▶ [Work instructions]
Only the lines below starting at the one containing "let i := Z.to_nat (vb_index v4l2_buf) in" and ending at the one containing "h ← Seq.list_add_tail i (q_mainqueue" belong in the answer, each copied exactly.
*-*-*
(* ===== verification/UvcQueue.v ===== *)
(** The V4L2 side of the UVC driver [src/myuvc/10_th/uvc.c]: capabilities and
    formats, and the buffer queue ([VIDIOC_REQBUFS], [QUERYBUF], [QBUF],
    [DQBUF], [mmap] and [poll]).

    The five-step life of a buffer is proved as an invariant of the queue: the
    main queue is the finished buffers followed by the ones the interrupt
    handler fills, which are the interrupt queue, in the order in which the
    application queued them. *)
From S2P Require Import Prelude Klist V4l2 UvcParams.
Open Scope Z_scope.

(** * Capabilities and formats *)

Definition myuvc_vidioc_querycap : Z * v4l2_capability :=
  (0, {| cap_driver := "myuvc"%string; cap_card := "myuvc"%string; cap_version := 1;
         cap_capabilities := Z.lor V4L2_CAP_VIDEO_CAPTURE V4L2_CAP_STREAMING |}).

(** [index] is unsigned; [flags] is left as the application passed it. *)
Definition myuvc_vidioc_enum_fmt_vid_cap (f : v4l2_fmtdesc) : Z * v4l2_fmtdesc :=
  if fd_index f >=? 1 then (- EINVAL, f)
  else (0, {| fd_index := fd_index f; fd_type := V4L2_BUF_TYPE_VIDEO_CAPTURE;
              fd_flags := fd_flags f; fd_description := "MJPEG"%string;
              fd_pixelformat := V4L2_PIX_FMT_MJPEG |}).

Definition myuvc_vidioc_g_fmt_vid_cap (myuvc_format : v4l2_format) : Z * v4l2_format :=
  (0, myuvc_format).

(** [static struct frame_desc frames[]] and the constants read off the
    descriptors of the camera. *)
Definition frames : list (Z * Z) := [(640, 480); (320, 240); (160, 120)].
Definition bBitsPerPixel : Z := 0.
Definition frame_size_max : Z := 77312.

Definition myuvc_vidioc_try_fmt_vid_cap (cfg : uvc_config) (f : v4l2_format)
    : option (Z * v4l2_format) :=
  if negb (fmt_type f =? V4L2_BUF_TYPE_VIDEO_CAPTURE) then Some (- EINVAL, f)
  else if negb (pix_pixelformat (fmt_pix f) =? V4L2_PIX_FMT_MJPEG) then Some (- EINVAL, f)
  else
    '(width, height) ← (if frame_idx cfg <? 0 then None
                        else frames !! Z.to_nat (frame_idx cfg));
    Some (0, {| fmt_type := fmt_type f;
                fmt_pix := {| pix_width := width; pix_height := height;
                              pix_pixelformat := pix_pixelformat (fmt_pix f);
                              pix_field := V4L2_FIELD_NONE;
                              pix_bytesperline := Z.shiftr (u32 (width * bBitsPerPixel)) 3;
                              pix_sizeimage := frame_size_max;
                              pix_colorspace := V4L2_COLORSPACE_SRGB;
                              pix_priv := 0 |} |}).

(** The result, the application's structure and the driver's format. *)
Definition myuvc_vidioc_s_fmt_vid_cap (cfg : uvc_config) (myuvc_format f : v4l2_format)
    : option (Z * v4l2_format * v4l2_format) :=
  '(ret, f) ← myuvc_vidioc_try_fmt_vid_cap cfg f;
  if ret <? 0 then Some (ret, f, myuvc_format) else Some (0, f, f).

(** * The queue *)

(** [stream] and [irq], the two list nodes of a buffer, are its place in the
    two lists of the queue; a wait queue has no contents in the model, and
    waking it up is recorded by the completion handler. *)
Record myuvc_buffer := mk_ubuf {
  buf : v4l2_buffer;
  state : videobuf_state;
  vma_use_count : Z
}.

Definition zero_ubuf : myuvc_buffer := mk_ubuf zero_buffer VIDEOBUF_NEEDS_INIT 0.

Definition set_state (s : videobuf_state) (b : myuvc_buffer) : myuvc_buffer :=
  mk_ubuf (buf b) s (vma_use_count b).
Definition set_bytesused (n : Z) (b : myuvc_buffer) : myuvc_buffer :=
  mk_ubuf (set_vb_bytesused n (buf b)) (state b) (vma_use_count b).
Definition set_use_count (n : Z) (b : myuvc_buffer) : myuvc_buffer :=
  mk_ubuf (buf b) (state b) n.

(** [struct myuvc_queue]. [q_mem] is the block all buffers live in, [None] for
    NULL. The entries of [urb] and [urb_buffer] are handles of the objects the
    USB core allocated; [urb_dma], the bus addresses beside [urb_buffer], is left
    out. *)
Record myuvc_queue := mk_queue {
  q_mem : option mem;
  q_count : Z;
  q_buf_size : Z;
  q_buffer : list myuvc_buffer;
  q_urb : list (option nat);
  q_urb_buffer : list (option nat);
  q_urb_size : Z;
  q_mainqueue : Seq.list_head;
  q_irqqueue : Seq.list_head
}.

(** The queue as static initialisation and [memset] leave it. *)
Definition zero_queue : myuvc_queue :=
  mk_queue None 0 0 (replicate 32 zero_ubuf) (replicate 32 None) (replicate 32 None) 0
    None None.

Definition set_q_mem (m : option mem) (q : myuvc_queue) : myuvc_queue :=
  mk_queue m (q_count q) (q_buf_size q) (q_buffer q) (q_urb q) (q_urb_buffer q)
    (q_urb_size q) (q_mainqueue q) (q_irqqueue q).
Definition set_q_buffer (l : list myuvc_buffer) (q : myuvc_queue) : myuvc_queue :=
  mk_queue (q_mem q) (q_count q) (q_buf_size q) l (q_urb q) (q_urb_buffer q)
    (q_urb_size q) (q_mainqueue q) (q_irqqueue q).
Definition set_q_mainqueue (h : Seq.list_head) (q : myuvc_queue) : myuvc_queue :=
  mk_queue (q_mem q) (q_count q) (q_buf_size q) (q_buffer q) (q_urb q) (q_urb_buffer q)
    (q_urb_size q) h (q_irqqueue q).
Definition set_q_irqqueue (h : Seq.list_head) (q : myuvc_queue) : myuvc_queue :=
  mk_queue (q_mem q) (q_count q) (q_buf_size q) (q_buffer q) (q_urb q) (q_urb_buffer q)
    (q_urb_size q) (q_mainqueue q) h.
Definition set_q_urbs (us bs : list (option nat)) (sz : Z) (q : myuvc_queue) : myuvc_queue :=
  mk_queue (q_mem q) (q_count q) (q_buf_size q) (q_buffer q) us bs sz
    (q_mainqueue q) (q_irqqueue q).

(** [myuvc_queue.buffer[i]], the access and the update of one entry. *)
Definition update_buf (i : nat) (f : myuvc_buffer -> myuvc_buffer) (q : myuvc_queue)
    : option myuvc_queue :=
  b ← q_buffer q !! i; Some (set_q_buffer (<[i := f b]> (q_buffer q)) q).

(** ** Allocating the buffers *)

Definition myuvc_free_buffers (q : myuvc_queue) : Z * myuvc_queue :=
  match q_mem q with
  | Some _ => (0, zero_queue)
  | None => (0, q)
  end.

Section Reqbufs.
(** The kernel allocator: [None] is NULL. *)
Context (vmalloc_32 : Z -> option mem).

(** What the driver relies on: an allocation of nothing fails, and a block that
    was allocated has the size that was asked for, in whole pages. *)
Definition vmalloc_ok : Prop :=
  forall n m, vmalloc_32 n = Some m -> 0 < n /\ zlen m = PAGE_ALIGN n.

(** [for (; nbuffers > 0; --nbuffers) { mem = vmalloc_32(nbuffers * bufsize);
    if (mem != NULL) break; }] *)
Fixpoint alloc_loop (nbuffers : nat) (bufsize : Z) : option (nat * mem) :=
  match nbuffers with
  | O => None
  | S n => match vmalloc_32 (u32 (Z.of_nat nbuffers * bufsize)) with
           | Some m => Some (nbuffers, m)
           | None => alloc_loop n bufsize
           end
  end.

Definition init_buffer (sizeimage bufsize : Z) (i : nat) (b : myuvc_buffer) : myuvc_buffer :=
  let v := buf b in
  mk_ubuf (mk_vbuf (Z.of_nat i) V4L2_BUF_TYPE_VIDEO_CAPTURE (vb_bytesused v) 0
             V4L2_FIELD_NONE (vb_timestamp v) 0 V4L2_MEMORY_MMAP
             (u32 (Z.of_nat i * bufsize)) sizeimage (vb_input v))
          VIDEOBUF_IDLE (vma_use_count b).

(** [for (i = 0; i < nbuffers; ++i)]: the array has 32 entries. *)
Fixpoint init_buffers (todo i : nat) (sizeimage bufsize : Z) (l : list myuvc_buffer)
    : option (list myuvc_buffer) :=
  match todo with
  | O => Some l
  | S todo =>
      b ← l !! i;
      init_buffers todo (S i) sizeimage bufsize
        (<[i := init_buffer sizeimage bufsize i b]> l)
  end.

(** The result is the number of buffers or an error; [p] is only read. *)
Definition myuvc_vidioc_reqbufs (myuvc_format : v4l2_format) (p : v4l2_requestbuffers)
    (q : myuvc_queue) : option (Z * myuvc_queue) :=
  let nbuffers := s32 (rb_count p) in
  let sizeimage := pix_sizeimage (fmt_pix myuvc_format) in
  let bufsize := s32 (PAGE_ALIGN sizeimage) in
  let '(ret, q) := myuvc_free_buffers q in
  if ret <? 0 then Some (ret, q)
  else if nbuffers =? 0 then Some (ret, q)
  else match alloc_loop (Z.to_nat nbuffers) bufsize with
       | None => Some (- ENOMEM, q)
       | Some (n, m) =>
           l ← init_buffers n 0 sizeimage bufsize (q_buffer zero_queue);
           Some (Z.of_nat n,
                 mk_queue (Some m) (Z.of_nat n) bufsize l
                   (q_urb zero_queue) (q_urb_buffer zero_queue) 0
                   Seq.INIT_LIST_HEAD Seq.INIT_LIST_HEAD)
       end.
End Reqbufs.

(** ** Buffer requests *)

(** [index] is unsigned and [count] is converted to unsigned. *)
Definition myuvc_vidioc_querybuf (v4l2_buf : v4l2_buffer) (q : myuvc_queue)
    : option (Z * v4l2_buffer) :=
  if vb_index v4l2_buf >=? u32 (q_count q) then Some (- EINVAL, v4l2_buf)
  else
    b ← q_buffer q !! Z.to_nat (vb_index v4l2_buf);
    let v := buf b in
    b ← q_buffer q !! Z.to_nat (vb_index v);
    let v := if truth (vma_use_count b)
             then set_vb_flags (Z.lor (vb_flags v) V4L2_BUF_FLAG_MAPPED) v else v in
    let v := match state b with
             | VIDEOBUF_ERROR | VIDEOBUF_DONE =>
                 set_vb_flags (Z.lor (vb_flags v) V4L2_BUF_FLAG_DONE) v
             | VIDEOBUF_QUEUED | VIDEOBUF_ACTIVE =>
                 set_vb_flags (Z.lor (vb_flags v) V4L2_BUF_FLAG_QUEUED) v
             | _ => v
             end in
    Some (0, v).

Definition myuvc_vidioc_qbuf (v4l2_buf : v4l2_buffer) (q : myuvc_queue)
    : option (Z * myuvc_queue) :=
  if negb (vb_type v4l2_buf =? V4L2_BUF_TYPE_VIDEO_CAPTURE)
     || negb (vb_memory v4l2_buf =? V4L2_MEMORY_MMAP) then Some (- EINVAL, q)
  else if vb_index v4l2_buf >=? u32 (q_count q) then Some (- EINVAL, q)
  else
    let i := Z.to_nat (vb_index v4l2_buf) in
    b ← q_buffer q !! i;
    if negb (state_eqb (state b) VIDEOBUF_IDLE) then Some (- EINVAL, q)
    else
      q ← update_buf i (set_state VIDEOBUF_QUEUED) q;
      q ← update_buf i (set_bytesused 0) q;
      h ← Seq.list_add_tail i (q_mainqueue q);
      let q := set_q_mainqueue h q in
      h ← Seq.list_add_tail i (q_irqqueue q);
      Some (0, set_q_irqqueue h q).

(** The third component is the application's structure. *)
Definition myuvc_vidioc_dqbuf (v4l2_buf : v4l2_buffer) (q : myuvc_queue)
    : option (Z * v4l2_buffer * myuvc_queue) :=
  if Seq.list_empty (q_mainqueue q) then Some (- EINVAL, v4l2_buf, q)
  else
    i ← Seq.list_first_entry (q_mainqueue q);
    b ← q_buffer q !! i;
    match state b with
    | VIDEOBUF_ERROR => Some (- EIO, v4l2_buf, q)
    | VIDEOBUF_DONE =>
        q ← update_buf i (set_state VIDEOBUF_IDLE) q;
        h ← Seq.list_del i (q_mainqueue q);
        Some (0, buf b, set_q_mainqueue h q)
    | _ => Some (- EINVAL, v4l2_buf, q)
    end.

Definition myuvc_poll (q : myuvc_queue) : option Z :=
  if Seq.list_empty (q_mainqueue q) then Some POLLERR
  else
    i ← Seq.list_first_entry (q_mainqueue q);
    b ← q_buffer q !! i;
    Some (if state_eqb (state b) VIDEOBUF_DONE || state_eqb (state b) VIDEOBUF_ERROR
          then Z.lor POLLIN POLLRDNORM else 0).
*-*-*
▶ [Reply]
    let i := Z.to_nat (vb_index v4l2_buf) in
    b ← q_buffer q !! i;
    if negb (state_eqb (state b) VIDEOBUF_IDLE) then Some (- EINVAL, q)
    else
      q ← update_buf i (set_state VIDEOBUF_QUEUED) q;
      q ← update_buf i (set_bytesused 0) q;
      h ← Seq.list_add_tail i (q_mainqueue q);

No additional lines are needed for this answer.